Like most flipwalkers, Liliana, Heretical Healer isn’t really the side that’s important here. It’s worth noting that it’s pretty easy to transform compared to some other flipwalkers, especially if you include some ways to sacrifice creatures. The real reanimator goodness comes from Liliana, Defiant Necromancer.

Before reanimating, you can force everyone to discard, an effect that won’t be as bad for you since you’re using your graveyard as a resource. Then you can use Liliana’s -X ability to reanimate creatures when you can. You’ll also want to build in other ways to reanimate creatures, as Liliana can be a little slow on its own. Its ultimate ability can also be very powerful, allowing you to use your creatures as recklessly as you want, knowing they’ll always come back.

#26. Celes, Rune Knight

Celes, Rune Knight

On ETB, Celes, Rune Knight lets you pitch any number of cards, then draw that many plus one, and it pumps your whole team with +1/+1 counters when creatures enter from the graveyard.

Murderous Redcap and Putrid Goblin keep coming back for value, Necromancy and Animate Dead cheat bodies back fast, and Goblin Bombardment is the sac outlet that turns loops into damage.

#25. Alesha, Who Laughs at Fate

Alesha, Who Laughs at Fate

Alesha, Who Laughs at Fate makes it incredibly easy to reanimate small creatures. First strike helps ensure Alesha survives combat and there are tons of great creatures with 2 power and under worth bringing back. See who's laughing when you pop out Ravenous Chupacabra, Imperial Recruiter, or Gray Merchant of Asphodel.

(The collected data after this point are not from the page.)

(* ===== verification/Root.v ===== *)
(** * Root files

    The table from file identifiers and name hashes to content keys in its four
    versions (src/crates/cascette-formats/src/root): version detection, headers, blocks,
    delta-coded identifiers, lookup tables, parser and builder.  Locale and content
    flags are their bits.  Unicode upper-casing and the iteration order of a [HashMap]
    are parameters. *)

From S2P Require Import Prelude Bytes Collections Cursor Jenkins.
Local Open Scope Z_scope.

Module Root.

Inductive RootError : Type :=
| InvalidMagic (magic : bytes)
| UnsupportedVersion (v : Z)
| TruncatedBlock (offset : Z)
| InvalidDelta
| CorruptedBlockHeader (why : string)
| InvalidFlags (content locale : Z)
| NameHashError (path : bytes)
| LookupError
| Io
| BinRw.

Notation rresult := (result RootError).

(** ** Versions *)

Inductive RootVersion : Type := V1 | V2 | V3 | V4.

#[export] Instance RootVersion_eq_dec : EqDecision RootVersion.
Proof. solve_decision. Defined.

Definition MFST : bytes := [77; 70; 83; 84].
Definition TSFM : bytes := [84; 83; 70; 77].

(** A [u32] in the order the magic tells. *)
Definition read_u32 (little : bool) (input : bytes) : rresult (Z * bytes) := if little then read_le Io 4 input else read_be Io 4 input.
Definition write_u32 (little : bool) (v : Z) : bytes := if little then to_le_bytes 4 v else to_be_bytes 4 v.

Definition detect_v2_v3_v4 (little : bool) (input : bytes) : rresult RootVersion :=
  '(value1, i) ← read_u32 little input;
  '(value2, _) ← read_u32 little i;
  if (16 <=? value1) && (value1 <? 100) && (1 <=? value2) && (value2 <=? 4) then
    Ok (if value2 <=? 2 then V2 else if value2 =? 3 then V3 else V4)
  else Ok V2.

Definition detect (data : bytes) : rresult RootVersion :=
  '(magic, i) ← read Io 4 data;
  if bool_decide (magic = MFST) then detect_v2_v3_v4 false i
  else if bool_decide (magic = TSFM) then detect_v2_v3_v4 true i
  else Ok V1.

Definition has_header (v : RootVersion) : bool := match v with V1 => false | _ => true end.
Definition uses_separated_arrays (v : RootVersion) : bool := match v with V1 => false | _ => true end.
Definition supports_extended_content_flags (v : RootVersion) : bool := match v with V4 => true | _ => false end.
Definition content_flags_size (v : RootVersion) : nat := match v with V4 => 5%nat | _ => 4%nat end.
Definition to_u32 (v : RootVersion) : Z := match v with V1 => 1 | V2 => 2 | V3 => 3 | V4 => 4 end.
Definition from_u32 (value : Z) : option RootVersion :=
  match value with 1 => Some V1 | 2 => Some V2 | 3 => Some V3 | 4 => Some V4 | _ => None end.

(** ** Flags *)

Definition NO_NAME_HASH : Z := 0x10000000.

Definition has (value flag : Z) : bool := negb (Z.land value flag =? 0).
Definition has_name_hashes (content : Z) : bool := negb (has content NO_NAME_HASH).

Definition read_v4 (input : bytes) : rresult (Z * bytes) :=
  '(low, i) ← read_le BinRw 4 input;
  '(high, i) ← read_le BinRw 1 i;
  Ok (Z.lor low (Z.shiftl high 32), i).

Definition write_v4 (value : Z) : bytes := to_le_bytes 4 (Z.land value 0xFFFFFFFF) ++ to_le_bytes 1 (Z.land (Z.shiftr value 32) 0xFF).

(** ** Header *)

Inductive RootMagic : Type := Mfst | Tsfm.

Definition magic_bytes (m : RootMagic) : bytes := match m with Mfst => MFST | Tsfm => TSFM end.
Definition is_little_endian (m : RootMagic) : bool := match m with Mfst => false | Tsfm => true end.

Record RootHeaderInfo := { info_total_files : Z; info_named_files : Z }.

Inductive RootHeader : Type :=
| HeaderV2 (magic : RootMagic) (info : RootHeaderInfo)
| HeaderV3V4 (magic : RootMagic) (header_size version : Z) (info : RootHeaderInfo) (padding : Z).

Definition new_v2 (total_files named_files : Z) : RootHeader :=
  HeaderV2 Tsfm {| info_total_files := total_files; info_named_files := named_files |}.

Definition new_v3v4 (version total_files named_files : Z) : RootHeader :=
  HeaderV3V4 Tsfm 20 version {| info_total_files := total_files; info_named_files := named_files |} 0.

Definition header_info (h : RootHeader) : RootHeaderInfo := match h with HeaderV2 _ i | HeaderV3V4 _ _ _ i _ => i end.
Definition header_total_files (h : RootHeader) : Z := info_total_files (header_info h).
Definition header_named_files (h : RootHeader) : Z := info_named_files (header_info h).

Definition header_version (h : RootHeader) : RootVersion :=
  match h with
  | HeaderV2 _ _ => V2
  | HeaderV3V4 _ _ v _ _ => if (v =? 1) || (v =? 2) then V2 else if v =? 3 then V3 else if 4 <=? v then V4 else V3
  end.

Definition read_info (little : bool) (input : bytes) : rresult (RootHeaderInfo * bytes) :=
  '(total, i) ← read_u32 little input;
  '(named, i) ← read_u32 little i;
  Ok ({| info_total_files := total; info_named_files := named |}, i).

(** What a header longer than twenty bytes has behind its fields: a word, if there is
    room for one, and the rest skipped. *)
Definition read_padding (little : bool) (header_size : Z) (input : bytes) : rresult (Z * bytes) :=
  if 20 <? header_size then
    let skip := header_size - 20 in
    if 4 <=? skip then
      '(val, i) ← read_u32 little input;
      if 4 <? skip then '(_, i) ← read Io (Z.to_nat (skip - 4)) i; Ok (val, i) else Ok (val, i)
    else '(_, i) ← read Io (Z.to_nat skip) input; Ok (0, i)
  else Ok (0, input).

Definition is_extended_header (value1 value2 : Z) : bool := (16 <=? value1) && (value1 <? 100) && (value2 <? 10) && (value2 <? value1).

(** [unreachable!] for V1, which the caller excludes. *)
Definition read_header (input : bytes) : rresult (RootHeader * bytes) :=
  '(mb, i) ← read Io 4 input;
  let magic := if bool_decide (mb = TSFM) then Tsfm else Mfst in
  let little := is_little_endian magic in
  '(value1, i) ← read_u32 little i;
  '(value2, i) ← read_u32 little i;
  if is_extended_header value1 value2 then
    '(info, i) ← read_info little i;
    '(padding, i) ← read_padding little value1 i;
    Ok (HeaderV3V4 magic value1 value2 info padding, i)
  else Ok (HeaderV2 magic {| info_total_files := value1; info_named_files := value2 |}, i).

Definition write_info (little : bool) (i : RootHeaderInfo) : bytes := write_u32 little (info_total_files i) ++ write_u32 little (info_named_files i).

Definition write_header (h : RootHeader) : bytes :=
  match h with
  | HeaderV2 m i => magic_bytes m ++ write_info (is_little_endian m) i
  | HeaderV3V4 m size v i padding =>
      let l := is_little_endian m in
      magic_bytes m ++ write_u32 l size ++ write_u32 l v ++ write_info l i ++ (if 20 <? size then write_u32 l padding else [])
  end.

(** ** Records and blocks *)

Record RootRecord := { file_data_id : Z; content_key : bytes; name_hash : option Z }.

Record RootBlockHeader := { num_records : Z; content_flags : Z; locale_flags : Z }.

Record RootBlock := { block_header : RootBlockHeader; records : list RootRecord }.

Definition block_content (b : RootBlock) : Z := content_flags (block_header b).
Definition block_locale (b : RootBlock) : Z := locale_flags (block_header b).
Definition block_count (b : RootBlock) : Z := num_records (block_header b).

Definition block_new (content locale : Z) : RootBlock :=
  {| block_header := {| num_records := 0; content_flags := content; locale_flags := locale |}; records := [] |}.

Definition block_add_record (b : RootBlock) (r : RootRecord) : RootBlock :=
  let records := records b ++ [r] in
  {| block_header := {| num_records := wrap32 (Z.of_nat (length records)); content_flags := block_content b; locale_flags := block_locale b |};
     records := records |}.

Definition with_records (b : RootBlock) (rs : list RootRecord) : RootBlock := {| block_header := block_header b; records := rs |}.

Definition sort_records (b : RootBlock) : RootBlock := with_records b (sort_by_key file_data_id (records b)).

Definition block_has_name_hashes (b : RootBlock) (v : RootVersion) (has_named_files : bool) : bool :=
  match v with V1 => true | _ => has_named_files && has_name_hashes (block_content b) end.

Definition calculate_size (b : RootBlock) (v : RootVersion) (has_named_files : bool) : nat :=
  let header_size := match v with V1 => 12 | V2 | V3 => 17 | V4 => 18 end%nat in
  let count := length (records b) in
  if (count =? 0)%nat then header_size
  else (header_size + count * 4 + count * 16 + (if block_has_name_hashes b v has_named_files then count * 8 else 0))%nat.

(** [currentId += delta; fileId = currentId++]. *)
Fixpoint decode_file_data_ids_tact (current_id : Z) (deltas : list Z) : list Z :=
  match deltas with
  | [] => []
  | delta :: deltas =>
      let file_id := wrap32 (current_id + delta) in
      file_id :: decode_file_data_ids_tact (wrap32 (file_id + 1)) deltas
  end.

Fixpoint encode_rest (prev : Z) (fdids : list Z) : list Z :=
  match fdids with
  | [] => []
  | current :: fdids => wrap32 (wrap32 (current - prev) - 1) :: encode_rest current fdids
  end.

Definition encode_file_data_ids_tact (fdids : list Z) : list Z :=
  match fdids with
  | [] => []
  | first :: fdids => first :: encode_rest first fdids
  end.

(** The records of V1: the deltas, then key and hash of each record. *)
Definition read_v1_record (input : bytes) : rresult (bytes * Z * bytes) :=
  '(k, i) ← read BinRw 16 input;
  '(h, i) ← read_le BinRw 8 i;
  Ok (k, h, i).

#24. Shilgengar, Sire of Famine

Shilgengar, Sire of Famine

Shilgengar, Sire of Famine benefits from any other source of Blood tokens, and if you use those tokens, or do any amount of rummaging or looting, you set up a mass reanimation that is great on cost if you get three or more creatures. High-toughness angels aren't too hard to find, given their giant flier status in Magic.

#23. Scion of the Ur-Dragon

Scion of the Ur-Dragon

When building a reanimator deck around Scion of the Ur-Dragon, you’ll be slightly limited to playing dragons as the bulk of your creatures. That said, dragons make up some of the more powerful creatures in the game, and coupled with this commander’s powerful ability, you won’t really feel that this is a downside. You can dump whatever dragon you want to reanimate in the graveyard easily, and Scion’s ability is repeatable so you can do it multiple times a turn if you’d like. Perfect pairing with Bladewing the Risen.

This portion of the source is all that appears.